In general, estimates of fair value may differ from the carrying amounts of the financial assets and liabilities primarily as a result of the effects of discounting future cash flows. Considerable judgment is required to interpret market data and develop estimates of fair value. Accordingly, the estimates presented are made at a point in time and may not be indicative of the amounts we could realize in a current market exchange.

 

Loans Receivable Subject to Credit RiskLoans receivable were initially recorded at estimated fair value at the Acquisition Date.  Loans receivable originated subsequent to the Acquisition Date are recorded at cost upon origination and adjusted by net loan origination fees and discounts.
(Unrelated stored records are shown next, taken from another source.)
(** Lines 189-259: the results, shown when the session holds Markdown. *)
Definition show_results `{M : mistral_ocr} `{T : tempfile} (insert_page_breaks : bool)
  : script unit :=
  show st_divider;;
  show (st_header ([128202] ++ lit " Results"));;
  with_TemporaryDirectory mkdtemp (λ tmp_path,
    let md_path := path_join tmp_path (lit "output.md") in
    md ← session_md_text;
    write_text md_path md;;
    try_except
      (md ← session_md_text;
       s ← get_session;
       docx_path ← create_docx md (pages_text s) tmp_path insert_page_breaks;
       md ← session_md_text;
       show (st_download_button ([128229] ++ lit " Download Markdown")
               (DataStr md) (lit "output.md") (lit "text/markdown"));;
       fs ← get_files;
       match fs !! docx_path with
       | Some docx_bytes =>
           show (st_download_button ([128229] ++ lit " Download DOCX")
                   (DataBytes docx_bytes) (lit "output.docx")
                   (lit "application/vnd.openxmlformats-officedocument.wordprocessingml.document"))
       | None => mret ()
       end;;
       show (st_markdown (lit "### Markdown Output"));;
       md ← session_md_text;
       show (st_code md (lit "markdown"));;
       show (st_markdown (lit "### Extracted Pages"));;
       s ← get_session;
       show_pages 1 (pages_text s);;
       show (st_markdown (lit "### Raw OCR Response"));;
       s ← get_session;
       show (st_json (ocr_result s)))
      (λ e,
         show (st_error ([10060] ++ lit " Error creating DOCX: "
                           ++ exn_message e));;
         show (st_exception e);;
         md ← session_md_text;
         show (st_download_button markdown_failed_label (DataStr md)
                 (lit "output.md") (lit "text/markdown")))).

(** Lines 133-259: one run of the script. *)
Definition main `{M : mistral_ocr} `{R : requests} `{T : tempfile} (secrets : Secrets)
    (inputs : Inputs) : script unit :=
  show (st_title ([128196] ++ lit " Suvichaar Doc Intelligence Platform Test"));;
  show (st_markdown (lit "Upload a PDF file to extract text and convert it to Markdown and DOCX formats."));;
  config ← get_config_from_secrets secrets;
  match config with
  | None => raise StopException
  | Some config =>
      show (st_header ([9881; 65039] ++ lit " Settings"));;
      show st_divider;;
      show (st_info ([128161] ++ lit " Configure your API credentials in `.streamlit/secrets.toml`"));;
      match uploaded_file inputs with
      | None => mret ()
      | Some (name, data) =>
          show (st_info ([128206] ++ lit " File: " ++ name ++ lit " ("
                           ++ format_thousands (N.of_nat (length data))
                           ++ lit " bytes)"));;
          (if process_button inputs
           then process_clicked config (title_input inputs)
                  (insert_page_breaks_input inputs) data
           else mret ());;
          s ← get_session;
          if opt_truthy (md_text s)
          then show_results (insert_page_breaks_input inputs)
          else mret ()
      end
  end.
In order to determine the estimated fair value of our loans receivable, we use a present value technique for the anticipated future cash flows using certain assumptions.   At December 31, 2015, our assumptions included discount rates ranging from 8.00% to 12.75% and a prepayment rate of 15.00%.  At December 31, 2014, our assumptions included discount rates ranging from 5.90% to 14.90% and a prepayment rate of 15.00%.

 

SBA 7(a) Loans Receivable, Subject to Secured BorrowingsThese loans receivable represent the government guaranteed portion of loans which were sold with the proceeds received from the sale reflected as secured borrowings – government guaranteed loans (a liability associated with assets held for sale on our consolidated balance sheets (Note 7)).  There is no credit risk associated with these loans since the SBA has guaranteed payment of the principal.  In order to determine the estimated fair value of these loans receivable, we use a present value technique for the anticipated future cash flows taking into consideration the lack of credit risk and using a prepayment rate of 15.00% at both December 31, 2015 and 2014.

 

Commercial Real Estate Loan, Subject to Secured BorrowingIn order to determine the estimated fair value of our commercial real estate loan receivable which consists of a mezzanine loan, we use a present value technique for the anticipated future cash flows using certain assumptions including a discount rate of 9.77%.  For the purpose of fair value determination, there is no prepayment anticipated and no potential credit deterioration anticipated on this loan at December 31, 2015.

 

Secured BorrowingsThe carrying amount of secured borrowings approximates fair value, as the interest rates on these secured borrowings approximate current market interest rates, and includes the unamortized deferred cash premiums collected on the sale of certain portions of the related loans, which are included in liabilities associated with assets held for sale.

 

Junior Subordinated NotesThe fair value of the junior subordinated notes is estimated based on current interest rates available for debt instruments with similar terms.  Discounted cash flow analysis is generally used to estimate the fair value of our junior subordinated notes.  The rate used was 4.44% and 3.83% at December 31, 2015 and 2014, respectively. 

 

Unsecured Credit and Term Loan Facilities—The carrying amount is a reasonable estimation of fair value as the interest rates on the unsecured credit and term loan facilities are variable and are at current market interest rates.

 

Mortgages Payable—The fair values of mortgages payable are estimated based on current interest rates available for debt instruments with similar terms. The fair value of our mortgages payable is sensitive to fluctuations in interest rates. Discounted cash flow analysis is generally used to estimate the fair value of our mortgages payable, using rates ranging from 4.42% to 4.72% and 3.92% to 4.12% at December 31, 2015 and 2014, respectively.